LinkedIn beating Facebook at its own game - dwolchon
http://dwolchon.com/blog/2011/01/linkedin-eating-facebooks-lunch/
LinkedIn's email campaign of "who changed jobs in 2010" is better than any email I have gotten from Facebook.  Shouldn't they have thought of this first?
======
keeronmarc
In regards to the facebook vs. linkedin article. I will say that while
facebook does miss out in marketing a "newsfeed aggregator" with your friend's
latest events, marriages, etc. Linkedin can afford to do this for a couple of
reasons.

LinkedIn is business or career focused website, while facebook is personal, or
social website. We are career orientated people and don't mind reading
newsfeed of promotions, company failures, successes,etc.

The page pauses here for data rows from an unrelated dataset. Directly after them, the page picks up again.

(* ===== verification/Acks.v ===== *)
(** * Acks: the two buffers of a reply on their way to the connection

    [pingFrameProcessor] and [dataFrameProcessor] of
    src/loader/reciever/processor.go build each reply in one of two arrays, put the
    slice on the priority channel and go on with the other array.  The slice passes
    the channel of capacity one, the batching goroutine and the send loop of
    src/loader/sender/sender.go, which writes it byte by byte; the arrays are
    shared all the way.  The replies themselves are those of [ping_Process] and
    [data_Process]. *)
From S2P Require Import Prelude FrameHeader Types Handlers.

#[local] Open Scope Z_scope.

(** An array is named by a [bool].  [k_cur]: the array the next reply goes into;
    [k_blocked]: it holds a reply that waits for room in the channel; [k_writing]:
    the array the send loop is writing, and what it has written of it. *)
Record acks := mkAcks {
  k_arrays : bool → bytes; k_cur : bool; k_blocked : bool;
  k_chan : option bool; k_hand : option bool; k_writing : option (bool * bytes);
  k_conn : list bytes
}.

Definition acks_init (template : bytes) : acks := mkAcks (λ _, template) false false None None None [].

Inductive klabel :=
| KFill (reply : bytes)  (** the processor writes a reply into the current array *)
| KSend                  (** the channel takes it, and the arrays are exchanged *)
| KTake                  (** the batching goroutine takes it from the channel *)
| KHandOver              (** and passes it to the send loop *)
| KByte                  (** which writes a byte *)
| KDone.                 (** or has written them all *)

Definition set_array (i : bool) (b : bytes) (f : bool → bytes) : bool → bytes := λ j, if eqb j i then b else f j.

Definition kstep (l : klabel) (s : acks) : option acks :=
  let '(mkAcks arrays cur blocked chan hand writing conn) := s in
  match l with
  | KFill reply => if blocked then None else Some (mkAcks (set_array cur reply arrays) cur true chan hand writing conn)
  | KSend =>
      match blocked, chan with
      | true, None => Some (mkAcks arrays (negb cur) false (Some cur) hand writing conn)
      | _, _ => None
      end
  | KTake =>
      match chan, hand with
      | Some i, None => Some (mkAcks arrays cur blocked None (Some i) writing conn)
      | _, _ => None
      end
  | KHandOver =>
      match hand, writing with
      | Some i, None => Some (mkAcks arrays cur blocked chan None (Some (i, [])) conn)
      | _, _ => None
      end
  | KByte =>
      match writing with
      | Some (i, w) => c ← arrays i !! length w; Some (mkAcks arrays cur blocked chan hand (Some (i, w ++ [c])) conn)
      | None => None
      end
  | KDone =>
      match writing with
      | Some (i, w) => if decide (length w = length (arrays i)) then Some (mkAcks arrays cur blocked chan hand None (conn ++ [w])) else None
      | None => None
      end
  end.

Fixpoint ksteps (ls : list klabel) (s : acks) : option acks :=
  match ls with [] => Some s | l :: ls => s ← kstep l s; ksteps ls s end.

Definition replies (ls : list klabel) : list bytes := omap (λ l, match l with KFill r => Some r | _ => None end) ls.

(** The peer waits: when a reply is asked for, all those before the last one have
    been written; [n]: how many have not. *)
Fixpoint patient (n : nat) (ls : list klabel) : bool :=
  match ls with
  | [] => true
  | KFill _ :: ls => (n <=? 1)%nat && patient (S n) ls
  | KDone :: ls => patient (Nat.pred n) ls
  | _ :: ls => patient n ls
  end.

(** ** The invariant *)

(** The arrays on their way, the one furthest along first. *)
Definition under_way (s : acks) : list bool :=
  match k_writing s with Some (i, _) => [i] | None => [] end ++ option_list (k_hand s) ++ option_list (k_chan s) ++
  (if k_blocked s then [k_cur s] else []).

(** The array of the newest reply on its way. *)
Definition newest (s : acks) : bool := if k_blocked s then k_cur s else negb (k_cur s).

(** At most two replies are on their way, in different arrays. *)
Record ack_inv (rs : list bytes) (s : acks) (left : list bytes) : Prop := {
  ai_replies : rs = k_conn s ++ left;
  ai_arrays : k_arrays s <$> under_way s = left;
  ai_way : under_way s = [] ∨ under_way s = [newest s] ∨ under_way s = [negb (newest s); newest s];
  ai_written : ∀ i w, k_writing s = Some (i, w) → w `prefix_of` k_arrays s i
}.

Lemma set_array_same i b f : set_array i b f i = b.
Proof. unfold set_array. by rewrite eqb_reflx. Qed.
Lemma set_array_other i b f : set_array i b f (negb i) = f (negb i).
Proof. unfold set_array. by destruct i. Qed.

Lemma prefix_byte (w a : bytes) c : w `prefix_of` a → a !! length w = Some c → (w ++ [c]) `prefix_of` a.
Proof.
  intros [k ->] Hc. rewrite lookup_app_r in Hc by done. rewrite Nat.sub_diag in Hc.
  destruct k as [|x k]; [done|]. injection Hc as ->. exists k. by rewrite <-app_assoc.
Qed.

(** A step that only moves a reply along. *)
Lemma ack_moves rs s s' left : k_arrays s' = k_arrays s → k_conn s' = k_conn s → under_way s' = under_way s → newest s' = newest s →
  (∀ i w, k_writing s' = Some (i, w) → w `prefix_of` k_arrays s i) → ack_inv rs s left → ack_inv rs s' left.
Proof. intros Ha Hc Hu Hn Hw [H1 H2 H3 H4]. split; rewrite ?Ha, ?Hc, ?Hu, ?Hn; done. Qed.

Lemma ack_fill rs s left reply s' : kstep (KFill reply) s = Some s' → (length left <= 1)%nat → ack_inv rs s left →
  ack_inv (rs ++ [reply]) s' (left ++ [reply]).
Proof.
  destruct s as [arrays cur [|] chan hand writing conn]; cbn; [done|]. intros [= <-] Hl [H1 H2 H3 H4].
  unfold under_way, newest in *. cbn in *.
  set (way := match writing with Some (i, _) => [i] | None => [] end ++ option_list hand ++ option_list chan ++ []) in *.
  assert (match writing with Some (i, _) => [i] | None => [] end ++ option_list hand ++ option_list chan ++ [cur] = way ++ [cur]) as Hway
    by (subst way; by rewrite app_nil_r, <-!app_assoc).
  assert (length way <= 1)%nat as Hlw by (rewrite <-H2, length_fmap in Hl; done).
  assert (set_array cur reply arrays <$> way = arrays <$> way ∧ (way = [] ∨ way = [negb cur])) as [Hsame Hcases].
  { destruct H3 as [->|[->|E]]; [naive_solver| |rewrite E in Hlw; cbn in Hlw; lia].
    cbn. rewrite set_array_other. naive_solver. }
  split; unfold under_way, newest; cbn; rewrite ?Hway.
  - by rewrite H1, app_assoc.
  - rewrite fmap_app, Hsame, H2. cbn. by rewrite set_array_same.
  - destruct Hcases as [->| ->]; naive_solver.
  - intros i w Hw. assert (i = negb cur) as ->.
    { subst way. rewrite Hw in Hcases. destruct hand, chan; cbn in Hcases; naive_solver. }
    rewrite set_array_other. by apply H4.
Qed.

Lemma ack_done rs s left s' : kstep KDone s = Some s' → ack_inv rs s left → ack_inv rs s' (tail left) ∧ left ≠ [].
Proof.
  destruct s as [arrays cur blocked chan hand [[i w]|] conn]; cbn; [|done]. case_decide as Hlen; [|done]. intros [= <-] [H1 H2 H3 H4].
  unfold under_way, newest in *. cbn in *. subst left. cbn. split; [|done].
  assert (w = arrays i) as ->.
  { destruct (H4 i w eq_refl) as [k Hk]. rewrite Hk, length_app in Hlen. rewrite Hk.
    destruct k; [by rewrite app_nil_r|cbn in Hlen; lia]. }
  split; unfold under_way, newest; cbn; [by rewrite <-app_assoc|done| |done].
  destruct H3 as [?|[[= _ ->]|[= _ ->]]]; naive_solver.
Qed.

Lemma ack_step rs s left l s' : kstep l s = Some s' → patient (length left) [l] = true → ack_inv rs s left →
  ∃ left', ack_inv (rs ++ replies [l]) s' left' ∧ ∀ ls, patient (length left) (l :: ls) = true → patient (length left') ls = true.
Proof.
  intros Hs Hp Hi. destruct l as [reply| | | | |].
  - exists (left ++ [reply]). cbn in Hp |- *. rewrite andb_true_r in Hp. apply Nat.leb_le in Hp. split; [by eapply ack_fill|].
    rewrite length_app, Nat.add_1_r. intros ls Hls. by apply andb_true_iff in Hls as [_ ?].
  - exists left. rewrite app_nil_r. split; [|done]. destruct s as [arrays cur [|] [|] hand writing conn]; cbn in Hs; try done.
    injection Hs as <-. eapply ack_moves; [..|exact Hi]; try done; [unfold newest; cbn; by destruct cur|apply Hi].
  - exists left. rewrite app_nil_r. split; [|done]. destruct s as [arrays cur blocked [c|] [|] writing conn]; cbn in Hs; try done.
    injection Hs as <-. eapply ack_moves; [..|exact Hi]; done || apply Hi.
  - exists left. rewrite app_nil_r. split; [|done]. destruct s as [arrays cur blocked chan [h|] [|] conn]; cbn in Hs; try done.
    injection Hs as <-. eapply ack_moves; [..|exact Hi]; try done. intros i w [= _ <-]. apply prefix_nil.
  - exists left. rewrite app_nil_r. split; [|done]. destruct s as [arrays cur blocked chan hand [[i w]|] conn]; cbn in Hs; try done.
    destruct (arrays i !! length w) as [c|] eqn:Hc; [|done]. injection Hs as <-. eapply ack_moves; [..|exact Hi]; try done.
    intros i' w' [= <- <-]. apply prefix_byte; [|done]. by apply (ai_written _ _ _ Hi).
  - destruct (ack_done _ _ _ _ Hs Hi) as [Hi' Hne]. exists (tail left). rewrite app_nil_r. split; [done|].
    cbn. by destruct left.
Qed.

Lemma ack_run ls : ∀ rs s left s', ksteps ls s = Some s' → patient (length left) ls = true → ack_inv rs s left →
  ∃ left', ack_inv (rs ++ replies ls) s' left'.
Proof.
  induction ls as [|l ls IH]; intros rs s left s' Hs Hp Hi; cbn [ksteps] in Hs.
  - injection Hs as <-. exists left. by rewrite app_nil_r.
  - apply bind_Some in Hs as (s1 & H1 & Hs).
    assert (patient (length left) [l] = true) as Hp1.
    { destruct l; cbn in Hp |- *; try done. rewrite andb_true_r. by apply andb_true_iff in Hp as [? _]. }
    destruct (ack_step _ _ _ _ _ H1 Hp1 Hi) as (left1 & Hi1 & Hp'). specialize (Hp' _ Hp).
    destruct (IH _ _ _ _ Hs Hp' Hi1) as (left' & Hi'). exists left'. rewrite <-app_assoc in Hi'.
    change (replies (l :: ls)) with (replies ([l] ++ ls)). unfold replies in *. by rewrite omap_app.
Qed.

(** C22: Replies arrive whole and in order as long as the server is patient: when it
    asks for a reply, all those before the last one have been written.  What is on
    the connection is then the replies asked for but the last two at most, and
    what is being written is the beginning of the next one. *)
Theorem patient_acks_arrive template ls s :
  patient 0 ls = true → ksteps ls (acks_init template) = Some s →
  ∃ left, replies ls = k_conn s ++ left ∧ (length left <= 2)%nat ∧
    ∀ i w, k_writing s = Some (i, w) → ∃ reply more, left = reply :: more ∧ w `prefix_of` reply.
Proof.
  intros Hp Hs. destruct (ack_run ls [] (acks_init template) [] s Hs Hp) as [left Hi].
  { split; try done. by left. }
  destruct Hi as [H1 H2 H3 H4]. exists left. split_and!; [done| |].
  - rewrite <-H2, length_fmap. destruct H3 as [->|[->| ->]]; cbn; lia.
  - intros i w Hw. specialize (H4 i w Hw). unfold under_way in H2. rewrite Hw in H2. cbn in H2. subst left. eauto.
Qed.

Definition example_acks : list klabel :=
  [KFill [1; 2]; KSend; KTake; KHandOver; KByte; KFill [3; 4]; KSend; KByte; KDone; KTake; KHandOver; KFill [5; 6]; KByte].

Theorem patient_acks_arrive_witness :
  patient 0 example_acks = true ∧ ∃ s, ksteps example_acks (acks_init [0; 0]) = Some s ∧ k_conn s = [[1; 2]] ∧
  ∃ left, [[1; 2]; [3; 4]; [5; 6]] = k_conn s ++ left ∧ (length left <= 2)%nat ∧
    ∀ i w, k_writing s = Some (i, w) → ∃ reply more, left = reply :: more ∧ w `prefix_of` reply.
Proof.
  split; [reflexivity|]. eexists. split; [reflexivity|]. split; [reflexivity|].
  apply (patient_acks_arrive [0; 0] example_acks); reflexivity.
Defined.

(** A server that is not: while its first PING is being acknowledged and the second
    acknowledgement waits behind it, the third is written over the first, and the
    connection gets the answer to the third PING in place of that to the first. *)
Theorem impatient_ack_overwritten a b c :
  length a = 2%nat → length c = 2%nat →
  let ls := [KFill a; KSend; KTake; KHandOver; KFill b; KSend; KTake; KFill c; KByte; KByte; KDone] in
  ∃ s, ksteps ls (acks_init a) = Some s ∧ replies ls = [a; b; c] ∧ k_conn s = [c].
Proof.
  intros Ha Hc. destruct a as [|a1 [|a2 [|]]], c as [|c1 [|c2 [|]]]; try done. eexists. split; [reflexivity|]. split; reflexivity.
Qed.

In other words,
business news is an easy read, while relationships which facebook specializes
in, must be handled more carefully.

So, while showing A "linkedin" style who's on top, who did well this year,
etc, who got promoted --- this works well in career orientated discussions.
Relationships ---who got married, dumped, friended etc, borders on personal
and relationships and must be handled carefully.

WHat I would suggest, for increased " networking" or "interaction" for
facebook users would be heat maps of users friends. So for example, you can
view your user's friends or your friends with a us or global map showing where
the most concentration of friends is, and how they moved or changed over the
last 1-3 years.

Maybe that is or isnt such a good idea.. comments, feedback..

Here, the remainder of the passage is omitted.